The story begins in the grimy, grey urbanscape of New York City. Hannah was a painter living in a tiny apartment in Chinatown. Christian was living in Brooklyn, realizing the band he’d been in for several years was coming to its natural end. Forty-eight hours after they met the couple decided to abandon the going- nowhere struggle of city life for the idyllic restfulness of Greece. “When we first got there we didn’t know what to make of it,” Christian remembers, laughing. “We were sharing a single bed and there was no real shower. It took a few days to adjust.” They soon settled into a rhythm – Christian wrote songs and Hannah painted, but eventually they started mingling with the other residents. “To begin with, we just sat around on the beach or in caves, playing each other songs,” Sean recalls. “I thought Christian and Hannah were very eccentric and very artistic. I liked their style. And right away we were all very supportive of each other’s music and really enjoyed being together. That was the beginning of Grouplove, we just didn’t know it then.”
The colony, which Andrew’s brother founded, allowed the members of Grouplove to step outside their comfort zones. “We spent our days together at a secluded beach far from the tourist traps, passing around the guitar or ukulele and sharing our songs with each other,” Andrew remembers. “At night, we would spend time in the town or the zen garden, continuing to hang out. The fact that we met as individual artists and songwriters is a dynamic that has remained to this day.”
The individuality factor was huge. “In New York you’re limited to what you’ve defined yourself as,” Hannah laments. For the affirmed visual artist, this was a particularly powerful revelation. “I’d been surrounded by the same people for so long, which at a certain point becomes stifling,” she explains. “Even though I was bright red the first few times I sang, it became an immediate way to be creative with the people around me. We were making something together.”

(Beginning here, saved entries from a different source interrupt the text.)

(** [getLayer(gl, type = "base", options = {...})].  A missing [options]
    argument is [None].  After [Object.assign] the options are always an
    object, so the branch that throws "Only base layer can miss options!"
    is never taken and is left out; the merged options only reach the
    host's [createQuadLayer]. *)
Definition getLayer (type : LayerType) (options : option Options)
    : M (option Native) :=
  defaults <- gets default_options ;;
  let options :=
    assign defaults (match options with Some o => o | None => defaults end) in
  legacy <- gets (fun w => negb (layersSupport w)) ;;
  count <- gets (fun w => List.length (layers (xr w))) ;;
  if legacy && (negb (is_base type) || (1 <? count))
  then
    lift (emit (CWarn "[XR] Only single base layer is supported!")) ;;;
    ret None
  else
    layer <-
      (if legacy
       then
         layer <- new_XRWebGLLayer ;;
         lift (set_xr (with_baseLayer (Some layer))) ;;;
         ret layer
       else
         b <- binding_or_new ;;
         lift (set_xr (with_glBinding (Some b))) ;;;
         match type with
         | TBase =>
             layer <- createLayer KProjectionLayer ;;
             lift (set_xr (with_baseLayer (Some layer))) ;;;
             t <- new_XRRenderTarget ;;
             lift (set_xr (with_baseLayerTarget (Some t))) ;;;
             lift (emit (CDebug "Occure presentation layer")) ;;;
             ret layer
         | TQuad => createLayer KQuadLayer
         | _ => throw (JSError ("Unsuppoted yet:" ++ type_name type))
         end) ;;
    (* push front *)
    lift (set_xr (fun x => with_layers (layer :: layers x) x)) ;;;
    updateRenderState ;;;
    ret (Some layer).

(** [requestAnimationFrame(callback)]: the request at the host and the
    cancellation closure it returns. *)
Definition requestAnimationFrame : M LoopDel :=
  s <- gets (fun w => session (xr w)) ;;
  match s with
  | None =>
      throw (JSError "Try to requiest anima frame on disabled XRState")
  | Some s =>
      loopid <- host_requestFrame (OfSession s) ;;
      ret (DelSession loopid)
  end.

(** The function handed to [session.requestAnimationFrame]: what runs when
    the host fires the request with [(time, frame)]. *)
Definition frameCallback (callback : nat -> option Frame -> M unit)
    (time : nat) (frame : Frame) : M unit :=
  lift (set_xr (with_lastXRFrame (Some frame))) ;;;
  callback time (Some frame) ;;;
  lift (set_xr (with_lastXRFrame None)).

(** Calling the closure returned by [requestAnimationFrame]:
    [this.session?.cancelAnimationFrame(loopid)]. *)
Definition cancelFrame (loopid : nat) (w : World) : World :=
  match session (xr w) with
  | Some s => host_cancelFrame (OfSession s) loopid w
  | None => w
  end.

(** [layer.destroy && layer.destroy()] *)
Definition destroy_if_able (n : Native) (w : World) : World :=
  if has_destroy n then emit (HDestroyLayer n) w else w.

(** [clear()] *)
Definition clear (w : World) : World :=
  match session (xr w) with
  | None => w
  | Some s =>
      let w := host_removeEventListener (s, SEnd, onEnd_fn (xr w)) w in
      let w := host_removeEventListener
                 (s, SInputSourcesChange, onInputChanged_fn (xr w)) w in
      let w := fold_left (fun w n => destroy_if_able n w) (layers (xr w)) w in
      let w := set_xr (with_layers []) w in
      let w := set_xr (with_session None) w in
      let w := set_xr (with_space None) w in
      let w := match baseLayerTarget (xr w) with
               | Some t => emit (HDestroyTarget t) w
               | None => w
               end in
      let w := match baseLayer (xr w) with
               | Some b => destroy_if_able b w
               | None => w
               end in
      let w := set_xr (with_baseLayerTarget None) w in
      let w := set_xr (with_baseLayer None) w in
      set_xr (with_glBinding None) w
  end.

It wasn’t just the unusual circumstances that set these artists free, it was also each other’s company. “We are all so different,” Hannah explains. “Sean is the traditional rock and roller. He’s got humor and style.” “And he’s the guy you want in your corner,” Christian seconds. “Andrew is the free-spirit, blonde, California surfer boy,” Hannah says fondly. “And the ambassador of the band – he’s very social,” Christian adds. “Ryan seems serious at first but he’s actually really funny and weird and has an exceptional ear,” Hannah says. When it comes to describing each other, the couple keep it short but sweet. “Christian writes the purest songs I’ve ever heard,” Hannah says. “She’s the real rockstar of the band,” Christian responds.

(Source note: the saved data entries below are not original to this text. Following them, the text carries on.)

(** Recipients given as one string instead of an array are gone through
    character by character in the nodemailer variant: there is at most
    one delivery call per character, and each is addressed to
    [undefined], never to the address the string spells. *)
Theorem string_recipients_reach_nobody :
  forall (T : Nodemailer.Transport) (env : Nodemailer.Env)
         (req_body : JsValue) (s : string) (w : World),
    field req_body "recipients" = Some (JStr s) ->
    exists new,
      issued (snd (Nodemailer.send_emails T env req_body w))
      = (issued w ++ new)%list
      /\ (List.length new <= String.length s)%nat
      /\ Forall (fun m => mail_to m = JUndefined) new.
Proof.
  intros T env req_body s w Hr.
  assert (Z0 : exists new : list Mail,
             issued w = (issued w ++ new)%list
             /\ (List.length new <= String.length s)%nat
             /\ Forall (fun m => mail_to m = JUndefined) new).
  { exists []. rewrite app_nil_r. repeat split; [simpl; lia|constructor]. }
  unfold Nodemailer.send_emails, try_catchE, Nodemailer.send_body, bindE, lift.
  rewrite (field_destructurable _ _ _ Hr "recipients").
  rewrite (field_get_prop _ _ _ Hr).
  destruct (get_prop req_body "summary") as [summary|e|e]; try exact Z0.
  destruct (get_prop req_body "actionItems") as [actionItems|e|e];
    try exact Z0.
  destruct (Nodemailer.formatEmailContent summary actionItems)
    as [content|e|e]; try exact Z0.
  cbn [Nodemailer.iterate].
  destruct (send_each_chars T env content s w) as (new & E & L & F).
  exists new.
  destruct (Nodemailer.send_each T env content (chars s) w) as [[u|e|e] w'];
    cbn [snd fst] in *; repeat split; assumption.
Qed.

Lemma string_recipients_reach_nobody_witness :
  exists new,
    issued (snd (Nodemailer.send_emails accepting sender
                   (send_request (JStr "a@b.io") (JStr "Done") (JArr [task]))
                   no_world))
    = new
    /\ (List.length new <= 6)%nat
    /\ Forall (fun m => mail_to m = JUndefined) new.
Proof.
  apply (string_recipients_reach_nobody accepting sender
           (send_request (JStr "a@b.io") (JStr "Done") (JArr [task]))
           "a@b.io" no_world).
  reflexivity.
Defined.

Lemma get_prop_settles (v : JsValue) (k : string) (e : Error) :
  get_prop v k <> Uncaught e.
Proof.
  destruct v; discriminate.
Qed.

Lemma type_error_settles {A} (r : Result A) :
  (exists x, r = Ok x) \/ type_error r -> forall e, r <> Uncaught e.
Proof.
  intros [[x ->]|(e' & -> & _)] e; discriminate.
Qed.

(** Both dispatch handlers answer every request, whatever the body, the
    services and the log are: the process does not end, no error is left
    to the error middleware, and the answer is either status 200 with
    [success: true] or status 400 or 500 with [success: false]. *)
Theorem dispatch_answers_are_structured :
  forall (gt0 : string -> bool) (P : Resend.Provider)
         (resend : option Resend.Client) (T : Nodemailer.Transport)
         (env : Nodemailer.Env) (req_body : JsValue) (w : World),
    is_responded (fst (Resend.send_emails gt0 P resend req_body w)) = true
    /\ is_responded (fst (Nodemailer.send_emails T env req_body w)) = true.
Proof.
  intros gt0 P resend T env req_body w. split.
  - unfold Resend.send_emails, try_catchE, Resend.send_body, bindE, lift, ret.
    destruct resend as [client|]; [|reflexivity].
    destruct (destructurable "recipients" req_body) as [u|e|e] eqn:D;
      [|reflexivity|destruct req_body; discriminate].
    destruct (get_prop req_body "recipients") as [recipients|e|e] eqn:G1;
      [|reflexivity|now destruct (get_prop_settles _ _ _ G1)].
    destruct (get_prop req_body "summary") as [summary|e|e] eqn:G2;
      [|reflexivity|now destruct (get_prop_settles _ _ _ G2)].
    destruct (get_prop req_body "actionItems") as [actionItems|e|e] eqn:G3;
      [|reflexivity|now destruct (get_prop_settles _ _ _ G3)].
    destruct (Resend.formatEmailContent gt0 summary actionItems recipients)
      as [content|e|e] eqn:F;
      [|reflexivity
       |now destruct (type_error_settles _
                        (resend_format_cases gt0 summary actionItems recipients)
                        e)].
    unfold Resend.emails_send.
    destruct (P (Resend.apiKey client) (issued w) (Resend.test_mail content))
      as [rep|e]; cbn [run]; [|reflexivity].
    destruct (truthy (Resend.error rep)); [|reflexivity].
    destruct (get_prop (Resend.error rep) "message") as [x|e|e] eqn:G4;
      [reflexivity|reflexivity|now destruct (get_prop_settles _ _ _ G4)].
  - unfold Nodemailer.send_emails, try_catchE, Nodemailer.send_body, bindE,
      lift, ret.
    destruct (destructurable "recipients" req_body) as [u|e|e] eqn:D;
      [|reflexivity|destruct req_body; discriminate].
    destruct (get_prop req_body "recipients") as [recipients|e|e] eqn:G1;
      [|reflexivity|now destruct (get_prop_settles _ _ _ G1)].
    destruct (get_prop req_body "summary") as [summary|e|e] eqn:G2;
      [|reflexivity|now destruct (get_prop_settles _ _ _ G2)].
    destruct (get_prop req_body "actionItems") as [actionItems|e|e] eqn:G3;
      [|reflexivity|now destruct (get_prop_settles _ _ _ G3)].
    destruct (Nodemailer.formatEmailContent summary actionItems)
      as [content|e|e] eqn:F;
      [|reflexivity
       |now destruct (type_error_settles _
                        (nodemailer_format_cases summary actionItems) e)].
    destruct (Nodemailer.iterate recipients) as [each|e|e] eqn:I;
      [|reflexivity|destruct recipients; discriminate].
    destruct (send_each_trace T env content each w)
      as (k & j & res & w' & E & _ & _ & _ & _ & _ & _ & H7).
    rewrite E. destruct res as [[]|e|e];
      [reflexivity|reflexivity|now destruct (H7 e)].
Qed.

(** In the Resend variant, recipients given as one non-empty string are
    refused before anything else is looked at: the answer is 500 with
    [recipients.map is not a function] and no delivery call is made. *)
Theorem string_recipients_refused_by_redirect :
  forall (gt0 : string -> bool) (P : Resend.Provider) (client : Resend.Client)
         (req_body : JsValue) (s : string) (w : World),
    field req_body "recipients" = Some (JStr s) ->
    s <> "" ->
    Resend.send_emails gt0 P (Some client) req_body w
    = (Responded (failure 500 (JStr "recipients.map is not a function")), w).
Proof.
  intros gt0 P client req_body s w Hr Hs.
  assert (Hd : defined req_body = true)
    by (destruct req_body; try discriminate; reflexivity).
  apply (resend_refusal gt0 P client req_body w
           (TypeError "recipients.map is not a function") Hd).
  rewrite (get_prop_is_prop _ _ _ (field_get_prop _ _ _ Hr)).
  unfold Resend.formatEmailContent, Resend.recipientsList.
  cbn [get_prop]. replace (String.eqb "length" "length") with true by reflexivity.
  cbn [bind Resend.gt_zero].
  replace (0 <? Z.of_nat (String.length s)) with true; [reflexivity|].
  symmetry. apply Z.ltb_lt. destruct s; [congruence|simpl; lia].
Qed.

Lemma string_recipients_refused_by_redirect_witness :
  Resend.send_emails never_gt0 resend_ok (Some (Resend.mkClient "key"))
    (send_request (JStr "a@b.io") (JStr "Done") (JArr [task])) no_world
  = (Responded (failure 500 (JStr "recipients.map is not a function")),
     no_world).
Proof.
  apply (string_recipients_refused_by_redirect never_gt0 resend_ok
           (Resend.mkClient "key")
           (send_request (JStr "a@b.io") (JStr "Done") (JArr [task]))
           "a@b.io" no_world); [reflexivity|discriminate].
Defined.

(** ** The one question POST /generate-summary asks *)

(** The answer of the handler depends on the provider only through its
    reply to one request, the one built from the [transcript] property of
    the body, which is [undefined] for a body without that property. *)
Theorem summary_depends_on_one_reply :
  forall (parse : JsValue -> Try JsValue)
         (openai1 openai2 : ChatRequest -> Try JsValue) (v : Variant)
         (req_body : JsValue),
    openai1 (chat_request v (prop req_body "transcript"))
    = openai2 (chat_request v (prop req_body "transcript")) ->
    generate_summary parse openai1 v req_body
    = generate_summary parse openai2 v req_body.
Proof.
  intros parse o1 o2 v req_body H. unfold generate_summary, summary_body.
  destruct (defined req_body) eqn:D.
  - replace (destructurable "transcript" req_body) with (Ok tt)
      by (destruct req_body; try discriminate; reflexivity).
    cbn [bind]. rewrite (prop_defined req_body "transcript" D). cbn [bind].
    now rewrite H.
  - destruct req_body; try discriminate; reflexivity.
Qed.

Lemma summary_depends_on_one_reply_witness :
  generate_summary JSON_parse empty_object_reply ResendVariant (JObj [])
  = generate_summary JSON_parse
      (fun r => if String.eqb (content (nth 1 (messages r) (mkMessage "" "")))
                     (prompt JUndefined)
                then Returns (completion_with (JStr "{}"))
                else Raises (mkError "Error" "unexpected request"))
      ResendVariant (JObj []).
Proof.
  apply (summary_depends_on_one_reply JSON_parse empty_object_reply
           (fun r => if String.eqb (content (nth 1 (messages r) (mkMessage "" "")))
                          (prompt JUndefined)
                     then Returns (completion_with (JStr "{}"))
                     else Raises (mkError "Error" "unexpected request"))
           ResendVariant (JObj [])).
  vm_compute. reflexivity.
Defined.

(** ** More on the names POST /upload recognises *)

(** A file whose name ends, after a character that is no separator, in
    [.csv] written in any mix of cases, and whose rows can be read and
    parsed, adds one contacts entry with its name as uploaded and the
    rows of the parser. *)
Theorem upload_parses_contacts_in_any_case :
  forall (S : Storage) (f : File) (rest : list File)
         (processedFiles : list JsValue) (b0 : string) (c : ascii)
         (e bytes : string) (rows : list JsValue),
    originalname f = b0 ++ String c (String "." e) ->
    is_slash c = false ->
    eq_ignore_case e "csv" = true ->
    readFile S (path f) = Returns bytes ->
    csv S bytes = Returns rows ->
    process_files S (f :: rest) processedFiles
    = process_files S rest
        (processedFiles
         ++ [processed (originalname f) "contacts" (JArr rows)])%list.
Proof.
  intros S f rest acc b0 c e bytes rows Hn Hc He Hr Hp.
  destruct (classify_by_suffix b0 c e Hc) as [_ K]. specialize (K He).
  rewrite <- Hn in K. unfold classify in K.
  cbn [process_files]. rewrite !toLowerCase_eq_ignore_case by reflexivity.
  destruct (eq_ignore_case (extname (originalname f)) ".txt"); [discriminate|].
  destruct (eq_ignore_case (extname (originalname f)) ".csv"); [|discriminate].
  unfold parseCSV. rewrite Hr, Hp. reflexivity.
Qed.

Lemma upload_parses_contacts_in_any_case_witness :
  process_files disk (mkFile "team.csv" "uploads/2-team.csv" :: []) []
  = Ok [processed "team.csv" "contacts" (JArr [])].
Proof.
  apply (upload_parses_contacts_in_any_case disk
           (mkFile "team.csv" "uploads/2-team.csv") [] [] "tea" "m" "csv"
           "name,email" []); reflexivity.
Defined.

(** Only the last extension of a name counts: a file whose name ends in a
    dot and a non-empty run of characters without dot or separator that
    is neither [txt] nor [csv] in any case is skipped and not read, also
    when the name has [.txt] or [.csv] before that. *)
Theorem upload_skips_other_extensions :
  forall (S : Storage) (f : File) (rest : list File)
         (processedFiles : list JsValue) (b0 : string) (c : ascii)
         (e : string),
    originalname f = b0 ++ String c (String "." e) ->
    is_slash c = false ->
    plain e = true ->
    e <> "" ->
    eq_ignore_case e "txt" = false ->
    eq_ignore_case e "csv" = false ->
    process_files S (f :: rest) processedFiles
    = process_files S rest processedFiles.
Proof.
  intros S f rest acc b0 c e Hn Hc Hp He Ht Hv. cbn [process_files].
  rewrite !toLowerCase_eq_ignore_case by reflexivity.
  rewrite Hn, (extname_of_suffix b0 c e Hc Hp He).
  cbn [eq_ignore_case]. rewrite Ht, Hv. now rewrite !andb_false_r.
Qed.

Lemma upload_skips_other_extensions_witness :
  process_files broken_disk
    (mkFile "notes.txt.bak" "uploads/1-notes.txt.bak" :: []) []
  = Ok [].
Proof.
  apply (upload_skips_other_extensions broken_disk
           (mkFile "notes.txt.bak" "uploads/1-notes.txt.bak") [] []
           "notes.tx" "t" "bak"); try reflexivity. discriminate.
Defined.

It’s one thing to play around with a new art project from the comfort of a supportive community, and quite another to transport that delicate synergy to the real world. Ryan, who’d come to Greece after attending an exchange program in the Czech Republic, went back to LA, thinking of Crete as nothing more than the cherry on top of an eye-opening year abroad. Sean went back to play with bands he’d been with, but just like with Christian, it became clear those projects had run their course. And Andrew, a surfer, went home to California where he picked up the chirango and ukulele, adding to his repertoire of stringed instruments. “We kept in touch in a summer camp way,” Hannah recalls. “But people started getting back to their lives working their crappy jobs. Christian and I just really didn’t want Greece to become just a memory.” After an impromptu reunion in LA, during which they all stayed at Andrew’s place in Venice and Ryan’s garage recording studio, jamming for a few days, it became clear this was something special. “We just cancelled our flights back to NY,” Christian remembers. “That was it.”